» What is being asked
Across all the records, filter for lines with the word "comes" and copy them.

Stored items:
============

(* ===== verification/EnvCfg.v ===== *)
(** * internal/envcfg: durations from environment variables

    [ResolveDuration] and the three timeouts built on it.  An environment is a
    function from names to values ([os.Getenv] gives the empty string for an unset
    name).  The text of [time.ParseDuration]'s own error is not modelled. *)
From Stdlib Require Import ZArith Lia.
From Stdlib Require Import String.
From stdpp Require Import base strings.
From S2P Require Import Prelude GoStrings GoFormat GoErrors GoTime.
Local Open Scope string_scope.

Module EnvCfg.

Definition environ := string -> string.

Section EnvCfg.
Context `{PrintTable}.

(* src/internal/envcfg/envcfg.go : ResolveDuration *)
Definition ResolveDuration (envValue : string) (def : Z) : Z * option error :=
  let v := Str.trim_space envValue in
  if String.eqb v "" then (def, None)
  else
    match Time.ParseDuration v with
    | None => (def, Some (Errorf ("invalid duration " ++ Quote.quote v)
                            (errMsg "time: invalid duration")))
    | Some d =>
        if (d <=? 0)%Z
        then (def, Some (errMsg ("duration " ++ Quote.quote v ++ " must be positive")))
        else (d, None)
    end.

(* src/internal/envcfg/sshdialtimeout.go : 12-12 defaultSSHDialTimeout *)
Definition defaultSSHDialTimeout : Z := 5 * Time.Second.

(* src/internal/envcfg/sshdialtimeout.go : SSHDialTimeout *)
Definition SSHDialTimeout (Getenv : environ) : Z :=
  fst (ResolveDuration (Getenv "VZ_SSH_DIAL_TIMEOUT") defaultSSHDialTimeout).

(* src/internal/envcfg/poststarttimeout.go : 17-17 defaultPostStartTimeout *)
Definition defaultPostStartTimeout : Z := 10 * Time.Second.

(* src/internal/envcfg/poststarttimeout.go : PostStartTimeoutChecked *)
Definition PostStartTimeoutChecked (Getenv : environ) : Z * option error :=
  ResolveDuration (Getenv "VZ_POSTSTART_TIMEOUT") defaultPostStartTimeout.

(* src/internal/envcfg/sshreadinesstimeout.go : 16-16 defaultSSHReadinessTimeout *)
Definition defaultSSHReadinessTimeout : Z := 60 * Time.Second.

(* src/internal/envcfg/sshreadinesstimeout.go : SSHReadinessTimeout *)
Definition SSHReadinessTimeout (Getenv : environ) : Z :=
  fst (ResolveDuration (Getenv "VZ_SSH_READINESS_TIMEOUT") defaultSSHReadinessTimeout).

(** ** Every outcome of [ResolveDuration] *)

(** The result is the default, or a positive duration that the value denotes. *)
Lemma ResolveDuration_cases s def :
  (fst (ResolveDuration s def) = def) \/
  (snd (ResolveDuration s def) = None /\
   Time.ParseDuration (Str.trim_space s) = Some (fst (ResolveDuration s def)) /\
   (0 < fst (ResolveDuration s def))%Z).
Proof.
  unfold ResolveDuration. destruct (String.eqb _ ""); [by left|].
  destruct (Time.ParseDuration _) as [d|]; [|by left].
  destruct (d <=? 0)%Z eqn:E; [by left|]. right. simpl. split_and!; [done | done | bool_lia].
Qed.

Lemma ResolveDuration_ok s def :
  (0 < def)%Z -> is_i64 def ->
  (0 < fst (ResolveDuration s def))%Z /\ is_i64 (fst (ResolveDuration s def)).
Proof.
  intros Hd Hr. destruct (ResolveDuration_cases s def) as [->|(_ & Hp & Hpos)]; [done|].
  split; [done | by eapply Time.ParseDuration_range].
Qed.

(** Whatever the environment holds, each of the three timeouts is a positive
    duration that fits 64 bits, and one that comes with an error is the default. *)
Lemma timeouts_positive (Getenv : environ) :
  (0 < SSHDialTimeout Getenv)%Z /\ is_i64 (SSHDialTimeout Getenv) /\
  (0 < SSHReadinessTimeout Getenv)%Z /\ is_i64 (SSHReadinessTimeout Getenv) /\
  (0 < fst (PostStartTimeoutChecked Getenv))%Z /\ is_i64 (fst (PostStartTimeoutChecked Getenv)) /\
  (is_Some (snd (PostStartTimeoutChecked Getenv)) ->
   fst (PostStartTimeoutChecked Getenv) = defaultPostStartTimeout).
Proof.
  unfold SSHDialTimeout, SSHReadinessTimeout, PostStartTimeoutChecked.
  assert (forall k d, (0 < d < 1000)%Z -> let r := fst (ResolveDuration (Getenv k) (d * Time.Second)) in
                 (0 < r)%Z /\ is_i64 r) as Hok.
  { intros k d Hd. apply ResolveDuration_ok; unfold Time.Second, is_i64; lia. }
  destruct (Hok "VZ_SSH_DIAL_TIMEOUT" 5%Z) as [? ?]; [lia|].
  destruct (Hok "VZ_SSH_READINESS_TIMEOUT" 60%Z) as [? ?]; [lia|].
  destruct (Hok "VZ_POSTSTART_TIMEOUT" 10%Z) as [? ?]; [lia|].
  split_and!; try done.
  destruct (ResolveDuration_cases (Getenv "VZ_POSTSTART_TIMEOUT") defaultPostStartTimeout)
    as [->|(-> & _)]; [done | by intros []].
Qed.

End EnvCfg.

Example resolve_1500ms :
  @ResolveDuration (fun _ => true) " 1500ms " 7 = (1500000000, None)%Z.
Proof. vm_compute. reflexivity. Qed.

Example resolve_negative :
  fst (@ResolveDuration (fun _ => true) "-5s" 7) = 7%Z.
Proof. vm_compute. reflexivity. Qed.

End EnvCfg.
(* ===== verification/NetUtil.v ===== *)
(** * internal/netutil: MAC addresses, the ARP table, the active interface

    [rand.Read], [net.ParseCIDR] with the predicates of [net.IP], and the packets
    that pcap delivers are parameters.  The [arp] command's outputs are a list, one
    per turn of the retry loop. *)
From Stdlib Require Import ZArith Lia.
From Stdlib Require Import Ascii String.
From stdpp Require Import base list strings.
From S2P Require Import Prelude GoStrings GoErrors.
Local Open Scope string_scope.

Module NetUtil.

(** ** mac.go *)

(** [net.HardwareAddr.String] *)
Definition HardwareAddr_String (bs : list Z) : string := Str.join ":" (map Str.hex_byte bs).

(** The bytes of a random address: [buf[0]] gets the locally administered bit and
    loses the multicast bit. *)
Definition fixBits (buf : list Z) : list Z :=
  match buf with
  | b0 :: rest => Z.land (Z.lor b0 2) 254 :: rest
  | [] => []
  end.

(* src/internal/netutil/mac.go : GenerateRandMAC *)
Definition GenerateRandMAC (rand_Read : list Z + error) : string * option error :=
  match rand_Read with
  | inr e => ("", Some (Errorf "unable to retrieve 6 rnd bytes" e))
  | inl buf => (HardwareAddr_String (fixBits buf), None)
  end.

(** [if len(part) == 2 && part[0] == '0' { parts[i] = part[1:] }] *)
Definition stripZero (part : string) : string :=
  match part with
  | String "0" (String c EmptyString) => String c EmptyString
  | _ => part
  end.

(* src/internal/netutil/mac.go : NormalizeMACAddress *)
Definition NormalizeMACAddress (mac : string) : string :=
  Str.join ":" (map stripZero (Str.split ":" mac)).

(** ** ip_addr.go *)

(** [bufio.ScanLines]: lines without their end, none after a final newline. *)
Definition drop_cr (l : string) : string :=
  match rev (list_ascii_of_string l) with
  | "013"%char :: r => string_of_list_ascii (rev r)
  | _ => l
  end.

Definition scanLines (s : string) : list string :=
  let ls := Str.split Str.nl s in
  map drop_cr (match rev ls with EmptyString :: r => rev r | _ => ls end).

(** The address on one line of [arp -an], if the line is about the device. *)
Definition arpLine (macAddr line : string) : option string :=
  if Str.contains (Str.to_lower line) (Str.to_lower macAddr) then
    match Str.fields line with
    | _ :: f1 :: _ => Some (Str.trim_cutset f1 "()")
    | _ => None
    end
  else None.

Fixpoint arpScan (macAddr : string) (lines : list string) : option string :=
  match lines with
  | [] => None
  | l :: lines => match arpLine macAddr l with Some ip => Some ip | None => arpScan macAddr lines end
  end.

(** One turn of the loop: the context is done, or [arp] failed or printed. *)
Inductive ArpTurn := ArpDone (e : error) | ArpFailed (e : error) | ArpOutput (out : string).

(** The turns are those the loop goes through; it is still waiting when they end
    without an answer. *)
(* src/internal/netutil/ip_addr.go : RetrieveIPFromARPTable *)
Fixpoint RetrieveIPFromARPTable (turns : list ArpTurn) (macAddr : string) : option (string * option error) :=
  match turns with
  | [] => None
  | ArpDone e :: _ | ArpFailed e :: _ => Some ("", Some e)
  | ArpOutput out :: turns =>
      match arpScan macAddr (scanLines out) with
      | Some ip => Some (ip, None)
      | None => RetrieveIPFromARPTable turns macAddr
      end
  end.

(** What the select of the capture loop yields: a packet with the source of its
    network layer, if it has one, or the end of the context. *)
Inductive PcapTurn := Packet (src : option string) | PcapDone (e : error).

Fixpoint captureLoop (turns : list PcapTurn) : option (string * option error) :=
  match turns with
  | [] => None
  | Packet (Some src) :: _ => Some (src, None)
  | Packet None :: turns => captureLoop turns
  | PcapDone e :: _ => Some ("", Some e)
  end.

(* src/internal/netutil/ip_addr.go : CaptureIPWithTcpDump *)
Definition CaptureIPWithTcpDump (OpenLive : string -> option error) (SetBPFFilter : string -> option error)
    (turns : list PcapTurn) (interfaceName macAddr : string) : option (string * option error) :=
  match OpenLive interfaceName with
  | Some e => Some ("", Some (Errorf "failed to open device" e))
  | None =>
      match SetBPFFilter ("ether src " ++ macAddr ++ " and ip and not src host 0.0.0.0") with
      | Some e => Some ("", Some (Errorf "failed to set BPF filter" e))
      | None => captureLoop turns
      end
  end.

(** ** ifaces.go *)

Record InterfaceStat := { if_Name : string; if_Addrs : list string }.

(** [net.ParseCIDR]: the address as text, whether it is an IPv4 one, whether it is a
    loopback one. *)
Record ParsedIP := { ip_String : string; ip_is4 : bool; ip_IsLoopback : bool }.

(* src/internal/netutil/ifaces.go : isEthernet *)
Definition isEthernet (name : string) : bool := Str.has_prefix "en" name.

Section Ifaces.
Variable ParseCIDR : string -> option ParsedIP.

Definition validAddr (a : string) : option string :=
  match ParseCIDR a with
  | Some ip => if ip_is4 ip && negb (ip_IsLoopback ip) then Some (ip_String ip) else None
  | None => None
  end.

(* src/internal/netutil/ifaces.go : findValidIP *)
Definition findValidIP (i : InterfaceStat) : option string :=
  match find_first (fun a => is_some (validAddr a)) (if_Addrs i) with
  | Some a => validAddr a
  | None => None
  end.

(** One pass over the interfaces that [f] selects. *)
Fixpoint firstValid (f : string -> bool) (ifs : list InterfaceStat) : option string :=
  match ifs with
  | [] => None
  | i :: ifs =>
      match (if f (if_Name i) then findValidIP i else None) with
      | Some ip => Some ip
      | None => firstValid f ifs
      end
  end.

(* src/internal/netutil/ifaces.go : GetActiveInterface *)
Definition GetActiveInterface (ifs : list InterfaceStat) : string * option error :=
  match firstValid isEthernet ifs with
  | Some ip => (ip, None)
  | None =>
      match firstValid (fun n => negb (isEthernet n)) ifs with
      | Some ip => (ip, None)
      | None => ("", Some (errNotFound "no valid IP address found"))
      end
  end.

Lemma firstValid_Some f ifs ip :
  firstValid f ifs = Some ip -> exists i, i ∈ ifs /\ f (if_Name i) = true /\ findValidIP i = Some ip.
Proof.
  induction ifs as [|i ifs IH]; simpl; [done|].
  destruct (f (if_Name i)) eqn:Ef; [destruct (findValidIP i) eqn:Ei|].
  - intros [= ->]. exists i. split_and!; [left | done | done].
  - intros H. destruct (IH H) as (j & ? & ?). exists j. split; [by right | done].
  - intros H. destruct (IH H) as (j & ? & ?). exists j. split; [by right | done].
Qed.

Lemma firstValid_None f ifs i :
  firstValid f ifs = None -> i ∈ ifs -> f (if_Name i) = true -> findValidIP i = None.
Proof.
  induction ifs as [|j ifs IH]; simpl; [intros _ H; by apply not_elem_of_nil in H|].
  intros H [->|Hi]%elem_of_cons Hf; [|apply IH; try done; by case_all].
  rewrite Hf in H. by destruct (findValidIP j).
Qed.

(** The choice: an Ethernet address if any Ethernet interface has one, and an error
    only when no interface has a usable address. *)
Lemma GetActiveInterface_cases ifs :
  match snd (GetActiveInterface ifs) with
  | Some e => e = errNotFound "no valid IP address found" /\ forall i, i ∈ ifs -> findValidIP i = None
  | None => exists i, i ∈ ifs /\ findValidIP i = Some (fst (GetActiveInterface ifs)) /\
      (isEthernet (if_Name i) = false ->
       forall j, j ∈ ifs -> isEthernet (if_Name j) = true -> findValidIP j = None)
  end.
Proof.
  unfold GetActiveInterface.
  destruct (firstValid isEthernet ifs) as [ip|] eqn:E1; simpl.
  { destruct (firstValid_Some _ _ _ E1) as (i & Hi & He & Hf). exists i. rewrite He. done. }
  destruct (firstValid _ ifs) as [ip|] eqn:E2 in |- *; simpl.
  - destruct (firstValid_Some _ _ _ E2) as (i & Hi & He & Hf). exists i.
    split_and!; [done | done |]. intros _ j Hj Hej. by apply (firstValid_None isEthernet ifs).
  - split; [done|]. intros i Hi.
    destruct (isEthernet (if_Name i)) eqn:Ei.
    + by apply (firstValid_None isEthernet ifs).
    + apply (firstValid_None _ _ _ E2 Hi). by rewrite Ei.
Qed.

End Ifaces.

(** ** The normal form of an address is what [arp] prints *)

(** An octet as [%x] prints it. *)
Definition arp_octet (b : Z) : string :=
  if (b <? 16)%Z then String (Str.hex_digit b) EmptyString else Str.hex_byte b.

Definition octet_ok (b : Z) : bool :=
  String.eqb (stripZero (Str.hex_byte b)) (arp_octet b)
  && (Str.count_char ":" (Str.hex_byte b) =? 0)%nat
  && (Z.land (Z.land (Z.lor b 2) 254) 3 =? 2)%Z
  && (0 <=? Z.land (Z.lor b 2) 254)%Z && (Z.land (Z.lor b 2) 254 <? 256)%Z.

Lemma octet_all b : (0 <= b < 256)%Z -> octet_ok b = true.
Proof.
  intros Hb.
  assert (forallb octet_ok (map Z.of_nat (seq 0 256)) = true) as H by (vm_compute; reflexivity).
  rewrite forallb_forall in H. apply H, in_map_iff. exists (Z.to_nat b). rewrite in_seq. lia.
Qed.

Lemma Normalize_bytes bs :
  bs <> [] -> Forall (fun b => 0 <= b < 256)%Z bs ->
  NormalizeMACAddress (HardwareAddr_String bs) = Str.join ":" (map arp_octet bs).
Proof.
  intros Hne H. unfold NormalizeMACAddress, HardwareAddr_String.
  assert (Forall (fun b => octet_ok b = true) bs) as Hok
    by (eapply Forall_impl; [exact H | intros b; apply octet_all]).
  rewrite Str.split_join.
  - f_equal. rewrite map_map. apply map_ext_in. intros b Hb%list_elem_of_In.
    rewrite Forall_forall in Hok. specialize (Hok b Hb). unfold octet_ok in Hok.
    rewrite !andb_true_iff in Hok. destruct Hok as [[[[Hs _] _] _] _]. by apply String.eqb_eq.
  - by destruct bs.
  - rewrite Forall_map. eapply Forall_impl; [exact Hok|]. intros b Hb. simpl. unfold octet_ok in Hb.
    rewrite !andb_true_iff in Hb. destruct Hb as [[[[_ Hc] _] _] _]. by apply Nat.eqb_eq.
Qed.

(** A generated MAC address is locally administered and unicast, and its
    normalised text is the form [arp -an] prints: each octet in hexadecimal without
    a leading zero. *)
Lemma GenerateRandMAC_normal buf :
  List.length buf = 6%nat -> Forall (fun b => 0 <= b < 256)%Z buf ->
  exists b0 rest, fixBits buf = b0 :: rest /\ List.length (b0 :: rest) = 6%nat /\
    Z.land b0 3 = 2%Z /\ GenerateRandMAC (inl buf) = (HardwareAddr_String (b0 :: rest), None) /\
    NormalizeMACAddress (fst (GenerateRandMAC (inl buf))) = Str.join ":" (map arp_octet (b0 :: rest)).
Proof.
  intros Hl H. destruct buf as [|b rest]; [done|]. inversion_clear H as [|? ? Hb Hr].
  pose proof (octet_all b Hb) as Hok. unfold octet_ok in Hok. rewrite !andb_true_iff in Hok.
  destruct Hok as [[[_ Hm] Hlo] Hhi].
  exists (Z.land (Z.lor b 2) 254), rest. apply Z.eqb_eq in Hm.
  split_and!; [done | done | exact Hm | done |].
  apply (Normalize_bytes (Z.land (Z.lor b 2) 254 :: rest)); [discriminate|].
  constructor; [bool_lia | done].
Qed.

Lemma GenerateRandMAC_normal_witness :
  NormalizeMACAddress (fst (GenerateRandMAC (inl [1; 2; 171; 0; 16; 255]%Z))) = "2:2:ab:0:10:ff".
Proof.
  destruct (GenerateRandMAC_normal [1; 2; 171; 0; 16; 255]%Z eq_refl) as (b0 & r & Hf & _ & _ & _ & ->).
  - repeat constructor; lia.
  - injection Hf as <- <-. reflexivity.
Defined.

(** The first line that mentions the address decides, and the comparison is by
    substring: a device whose first octet ends in the same digits is taken for the
    machine. *)
Lemma arp_substring_match :
  RetrieveIPFromARPTable
    [ArpOutput ("? (10.0.0.9) at 12:1a:2b:3c:4d:5e on en0 ifscope [ethernet]" ++ Str.newline
             ++ "? (10.0.0.5) at 2:1a:2b:3c:4d:5e on en0 ifscope [ethernet]" ++ Str.newline)]
    (NormalizeMACAddress "02:1a:2b:3c:4d:5e") = Some ("10.0.0.9", None).
Proof. vm_compute. reflexivity. Qed.

(** An answer always comes from a line that holds the address. *)
Lemma arpScan_Some mac lines ip :
  arpScan mac lines = Some ip ->
  exists l, l ∈ lines /\ Str.contains (Str.to_lower l) (Str.to_lower mac) = true /\ arpLine mac l = Some ip.
Proof.
  induction lines as [|l lines IH]; simpl; [done|].
  destruct (arpLine mac l) as [ip'|] eqn:E.
  - intros [= ->]. exists l. split_and!; [left | | done]. unfold arpLine in E. by case_match.
  - intros H. destruct (IH H) as (l' & ? & ?). exists l'. split; [by right | done].
Qed.

Lemma normalize_keeps_case : NormalizeMACAddress "0A:0B" = "A:B".
Proof. reflexivity. Qed.

End NetUtil.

============

» Response
    duration that fits 64 bits, and one that comes with an error is the default. *)
(** An answer always comes from a line that holds the address. *)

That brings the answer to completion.